You can use a lifetime Isa to buy your first home or to save for your retirement. Photograph: kelvinjay/Getty Images

Lewis is hopeful the government will bow to pressure and amend the rules – possibly in the spring budget. “The government and chancellor are going to need to do things that people like but that don’t cost very much,” he said, adding that he estimates the amount of money it would cost to fix this would be “in the single-digit millions at most”.

In terms of the £450,0000 cap, Lewis said ministers needed to link the threshold to house prices, although he added that that was a policy decision, and his immediate focus was on people being “penalised for doing the right thing”.

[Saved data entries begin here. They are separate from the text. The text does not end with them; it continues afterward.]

(** ** A new tree entry *)

Section inserted.
Context (st : istate) (name p : Z) (tree : ipc_splay_tree Z) (t' : list ipc_entry) (small : Z).
Local Abbreviation t := (st_table st).
Local Abbreviation idx := (MACH_PORT_INDEX name).
Let te : ipc_tree_entry := ITE_ (IE 0 IO_NULL 0 0) name space_addr.
Hypothesis Hw : space_wf ∅ st.
Hypothesis Hok : name_ok name.
Hypothesis Hslow : is_fast (st_space st) = false.
Hypothesis Hfresh : st_ites st !! p = None.
Hypothesis Hs : splay_wf tree.
Hypothesis Hwo : without (elems tree) name p (tree_elems st).
Hypothesis Hused : 0 < idx < tsize t → name_at t idx ≠ name ∧ type_at t idx ≠ 0.
Hypothesis Hsc : same_but_collisions t t'.
Hypothesis Hother : ∀ j, 0 ≤ j < tsize t → j ≠ idx → bits_at t' j = bits_at t j.
Hypothesis Hidx : 0 ≤ idx < tsize t → collides (bits_at t' idx) = true.
Hypothesis Hsm : ∀ nsize, its_size (is_table_next (st_space st)) = Ok nsize →
  small = Z.of_nat (size (small_set (elems tree) (tsize t) nsize)).

Lemma is_nodup : NoDup (elems tree).*1.
Proof. apply ordered_NoDup. apply Hs. Qed.

Lemma is_new : name ∉ (tree_elems st).*1.
Proof. intros Hin. by apply (without_names _ _ _ _ _ is_nodup Hwo) in Hin as [_ ?]. Qed.

Lemma is_elem n q : (n, q) ∈ elems tree ↔ (n = name ∧ q = p) ∨ ((n, q) ∈ tree_elems st ∧ n ≠ name).
Proof.
  assert ((n, q) ∈ tree_elems st → n ≠ name) as Hne.
  { intros Hq ->. apply is_new, elem_of_names. eauto. }
  destruct Hwo as (l1 & l2 & Hl & Hl'). rewrite Hl. rewrite Hl' in *.
  rewrite !elem_of_app, elem_of_cons, pair_eq in *. tauto.
Qed.

Lemma is_names i : 0 < i < tsize t → name_at t i ≠ name.
Proof.
  intros Hi Heq. pose proof (space_wf_size _ _ Hw) as Hsz.
  assert (idx = i) as Hx by (rewrite <-Heq; apply INDEX_MAKEB; lia).
  destruct Hused as [Hne _]; [lia|]. by rewrite Hx in Hne.
Qed.

Lemma is_not_p n q : (n, q) ∈ tree_elems st → q ≠ p.
Proof. intros Hq ->. destruct (tree_elem_ok _ _ _ _ Hw Hq) as (? & ? & _). congruence. Qed.

Lemma is_not_hashed q : q ∈ mjoin (st_buckets st) → q ≠ p.
Proof.
  intros (k & b & Hb & Hq)%elem_of_mjoin ->.
  destruct (gh_bucket _ _ _ (hw_global _ _ _ _ _ (sw_hash _ _ Hw)) k b p Hb Hq) as (? & ? & _).
  congruence.
Qed.

Lemma is_own q : q ≠ p → own (<[p := te]> (st_ites st)) q ↔ own (st_ites st) q.
Proof. intros. unfold own. by rewrite lookup_insert_ne. Qed.

Lemma is_object q : q ≠ p → object_of (<[p := te]> (st_ites st)) q = object_of (st_ites st) q.
Proof. intros. unfold object_of. by rewrite lookup_insert_ne. Qed.

Lemma is_hash_wf : hash_wf {[name]} t' (elems tree) (<[p := te]> (st_ites st)) (st_buckets st).
Proof.
  assert (hash_wf {[name]} t' (tree_elems st) (st_ites st) (st_buckets st)) as Hh.
  { eapply hash_wf_ext; [apply Hw|apply Hsc| |set_solver]. intros i Hi _. left.
    rewrite (sc_type _ _ _ Hsc). set_solver. }
  split.
  - apply Hh.
  - destruct (hw_global _ _ _ _ _ Hh) as [? ? Hb ? Ho Hu]. split; try done.
    + intros b bucket q Hk Hq. rewrite lookup_insert_ne; [by eapply Hb|].
      apply not_eq_sym, is_not_hashed, elem_of_mjoin. eauto.
    + intros q tq Hq. rewrite lookup_insert_ne by (apply not_eq_sym; by apply is_not_hashed).
      intros Htq Hsp. destruct (Ho q tq Hq Htq Hsp) as [Hin ?]. split; [|done].
      apply is_elem. right. split; [done|]. intros Heq. apply is_new. rewrite <-Heq.
      apply elem_of_names. eauto.
    + intros q r Hq Hr. rewrite !is_own, !is_object by (by apply is_not_hashed). by apply Hu.
  - apply Hh.
  - intros n q teq Hq Hteq Hn. apply is_elem in Hq as [[-> _]|[Hq _]]; [set_solver|].
    rewrite lookup_insert_ne in Hteq by (apply not_eq_sym; by eapply is_not_p).
    by apply (hw_tree_type _ _ _ _ _ Hh n q teq).
  - intros i q Hi Hq. rewrite is_own, is_object by (by apply is_not_hashed).
    by apply (hw_disjoint _ _ _ _ _ Hh).
Qed.

Lemma is_coll_wf : coll_wf {[name]} t' (elems tree).
Proof.
  pose proof (sw_coll _ _ Hw) as Hc. assert (tsize t' = tsize t) as Hn by apply Hsc.
  assert (∀ n, n ∈ (elems tree).*1 ↔ n = name ∨ n ∈ (tree_elems st).*1) as Hnames.
  { intros n. rewrite !elem_of_names. setoid_rewrite is_elem. split; [naive_solver|].
    intros [->|(q & Hq)]; [eauto|]. exists q. right. split; [done|]. intros ->.
    apply is_new, elem_of_names. eauto. }
  split.
  - intros i. rewrite Hn. intros Hi. destruct (decide (i = idx)) as [->|Hne].
    + rewrite Hidx by done. split; [|done]. intros _. exists name. rewrite Hnames. auto.
    + rewrite Hother by done. rewrite (cw_bit _ _ _ Hc i Hi). setoid_rewrite Hnames. naive_solver.
  - intros n. rewrite Hn, (sc_name _ _ _ Hsc), (sc_type _ _ _ Hsc), Hnames. intros Hin Hr.
    destruct Hin as [->|Hin]; [destruct (Hused Hr); auto|].
    destruct (cw_used _ _ _ Hc n Hin Hr) as [? [?|?]]; [by auto|set_solver].
Qed.

Lemma is_wf :
  space_wf {[name]} (rebuild st t' tree (is_tree_total (st_space st) + 1) small
    (is_tree_hash (st_space st)) (<[p := te]> (st_ites st)) (st_buckets st)).
Proof.
  assert (is_tree_total (st_space st) + 1 = Z.of_nat (length (elems tree))) as ->.
  { rewrite (sw_total _ _ Hw), (without_length _ _ _ _ Hwo). lia. }
  assert (is_tree_hash (st_space st) =
    Z.of_nat (own_hashed (<[p := te]> (st_ites st)) (st_buckets st))) as ->.
  { rewrite (sw_hashed _ _ Hw). unfold own_hashed. do 2 f_equal. apply filter_ext_in.
    intros q Hq. by rewrite is_own by (by apply is_not_hashed). }
  assert (tsize t' = tsize t) as Hn by apply Hsc.
  eapply rebuild_wf; [done|done| | |done| |apply is_coll_wf|apply is_hash_wf| |].
  - by rewrite Hn.
  - eapply sc_table_wf_gen; [apply Hw|done| |].
    + intros i Hi. pose proof (is_names i Hi). set_solver.
    + intros j (Hj & Hty & _). apply Hother; [lia|]. intros ->. by destruct Hused.
  - intros n q [[-> ->]|[Hq Hne]]%is_elem.
    + exists te. rewrite lookup_insert_eq. split; [done|]. split_and!; [done..|set_solver].
    + destruct (tree_elem_ok _ _ _ _ Hw Hq) as (tq & Htq & ? & ? & ? & ? & Hty).
      exists tq. rewrite lookup_insert_ne by (apply not_eq_sym; by eapply is_not_p).
      split; [done|]. split_and!; [done..|]. intros _. apply Hty. set_solver.
  - intros Hf. congruence.
  - intros n ->%elem_of_singleton. split; [apply Hok|]. exists (EP_tree p).
    apply is_elem. by left.
Qed.

Lemma is_view :
  same_view st (rebuild st t' tree (is_tree_total (st_space st) + 1) small
    (is_tree_hash (st_space st)) (<[p := te]> (st_ites st)) (st_buckets st)).
Proof.
  intros n Hu. eapply (view_holds_eq ∅ {[name]}); [done|apply is_wf|done|]. intros c Hc. unfold holds.
  assert (tsize t' = tsize t) as Hn by apply Hsc.
  split; intros ([i|q] & e & Hd & He & <-); rewrite TYPE_cap in Hc.
  - change (0 < i < tsize t' ∧ name_at t' i = n ∧ (type_at t' i ≠ 0 ∨ n ∈ ({[name]} : gset Z))) in Hd.
    change (tget t' i = Some e) in He. rewrite Hn, (sc_name _ _ _ Hsc) in Hd.
    destruct Hd as (Hi & Hnm & _). destruct (tget_is_Some t i) as (e0 & He0); [lia|].
    exists (EP_table i), e0. split_and!; [|done|symmetry; by eapply sc_cap].
    simpl. split_and!; [lia..|done|left].
    rewrite <-(sc_type _ _ _ Hsc). unfold type_at. by rewrite <-(bits_at_get _ _ _ He).
  - change ((n, q) ∈ elems tree) in Hd. change (ite_entry <$> <[p := te]> (st_ites st) !! q = Some e) in He.
    apply is_elem in Hd as [[-> ->]|[Hq Hne]].
    + rewrite lookup_insert_eq in He. injection He as <-. done.
    + rewrite lookup_insert_ne in He by (apply not_eq_sym; by eapply is_not_p).
      by exists (EP_tree q), e.
  - destruct Hd as (Hi & Hnm & _). simpl in He.
    destruct (tget_is_Some t' i) as (e0 & He0); [lia|].
    exists (EP_table i), e0. split_and!; [|done|by eapply sc_cap].
    change (0 < i < tsize t' ∧ name_at t' i = n ∧ (type_at t' i ≠ 0 ∨ n ∈ ({[name]} : gset Z))).
    rewrite Hn, (sc_name _ _ _ Hsc), (sc_type _ _ _ Hsc). split_and!; [lia..|done|left].
    unfold type_at. by rewrite <-(bits_at_get _ _ _ He).
  - exists (EP_tree q), e. split_and!; [| |done].
    + apply is_elem. right. split; [done|]. intros ->. apply is_new, elem_of_names. eauto.
    + change (ite_entry <$> <[p := te]> (st_ites st) !! q = Some e).
      rewrite lookup_insert_ne by (apply not_eq_sym; by eapply is_not_p). done.
Qed.
End inserted.

(** The entry returned for a new name. *)
Definition made (st st' : istate) (name : Z) (ep : eptr) : Prop :=
  space_view st name = None ∧ space_wf {[name]} st' ∧ same_view st st' ∧
  denotes {[name]} st' name ep ∧ flags st' = flags st ∧
  ∃ e, eget st' ep = Some e ∧
    blank (match ep with EP_table _ => MACH_PORT_GEN name | EP_tree _ => 0 end) e.

Section tree_insert.
Context (st : istate) (name p nsize : Z).
Local Abbreviation t := (st_table st).
Local Abbreviation idx := (MACH_PORT_INDEX name).
Hypothesis Hw : space_wf ∅ st.
Hypothesis Hact : live st.
Hypothesis Hok : name_ok name.
Hypothesis Hslow : is_fast (st_space st) = false.
Hypothesis Hfresh : st_ites st !! p = None.
Hypothesis Hnew : name ∉ (tree_elems st).*1.
Hypothesis Hused : 0 < idx < tsize t → name_at t idx ≠ name ∧ type_at t idx ≠ 0.
Hypothesis Hns : its_size (is_table_next (st_space st)) = Ok nsize.

Lemma ti_view : space_view st name = None.
Proof.
  eapply view_None; [done| |].
  - apply Hok.
  - intros [i|q] Hd; simpl in Hd; [|apply Hnew, elem_of_names; eauto]. destruct Hd as (Hi & Hnm & _).
    pose proof (space_wf_size _ _ Hw). assert (idx = i) as Hx by (rewrite <-Hnm; apply INDEX_MAKEB; lia).
    destruct Hused as [Hne _]; [lia|]. by rewrite Hx in Hne.
Qed.

(** The state when the entry goes into the tree [tree0]. *)
Definition inserting (t' : list ipc_entry) (tree0 : ipc_splay_tree Z) (small : Z) : istate :=
  rebuild st t' tree0 (is_tree_total (st_space st) + 1) small (is_tree_hash (st_space st))
    (st_ites st) (st_buckets st).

Catherine West, the Labour MP for Hornsey and Wood Green in north London, has previously said that soaring prices meant many would-be first-time buyers were now locked out of using their lifetime Isas to buy their first home. She told Guardian Money this week: “I will be using my platform in parliament to push for the government to reconsider lifetime Isa provisions to make saving more attractive to consumers.”

Jim Islam, the chief executive of the financial company OneFamily, said the lifetime Isa was “an excellent product” that had helped thousands of people but that more could be done to support those who want to get on the property ladder.

Like Lewis and others, his company wants the unauthorised withdrawal penalty to be cut from 25% to 20%, and said that the £450,000 cap was now “outdated” and needed to be increased.

A Treasury spokesperson said: “At £450,000, the lifetime Isa price cap is well above the average price paid by first-time buyers for a home outside London, meaning it is appropriately targeted to support the overwhelming majority of first-time buyers across the UK.”

It is understood the government takes the view that removing or reducing the 25% withdrawal charge would encourage the use of lifetime Isas in ways for which they were not intended. However, it also indicated that it keeps all aspects of the savings tax regime – including the merits of increasing the lifetime Isa property price cap – under review.

There are several companies that offer lifetime Isas, and one of the top-paying ones at the time of writing was offered by the app-based provider Moneybox. It pays 4.25% interest (made up of a 3.5% rate, plus a fixed one-year interest bonus of 0.75%).

Katie Oliphant, 26, is one of several hundred thousand people paying money into a lifetime Isa. She lives in Cambridge and works as an HR coordinator at St John’s College, part of the University of Cambridge.

“If you’re wanting a two- or three-bed house in a nice area, it’s so expensive, and £450,000 might not be realistic,” she said of the scheme’s price cap.

Oliphant and her partner each have a lifetime Isa with OneFamily, a member-owned financial services company.

She took out her Isa in 2018, while in her final year at university, on the advice of her dad. She has been paying money in every month, including some cash that was originally going to be used for a trip that was scuppered by the coronavirus pandemic.

She now has £18,600 in her Isa, although last month she cancelled her direct debit because, with the current cost of living crisis, “I basically can’t afford it”.

Oliphant and her partner currently rent a one-bed flat in central Cambridge and intend to buy within the next five years.

She said she looked on the property website Rightmove and that for a two-bed flat with no garden or balcony in central Cambridge, they would be looking at spending about £450,000.

“It [the £450,000 cap] is quite concerning,” she said, adding that for people buying in some other parts of the country, a cap of this amount would not be an issue.

“I don’t really see how that is fair … I just don’t understand why it [the cap] is there.”

Oliphant said it was great that the government had set up a scheme such as this to help first-time buyers, “but then they have these rules and regulations which disadvantage you”.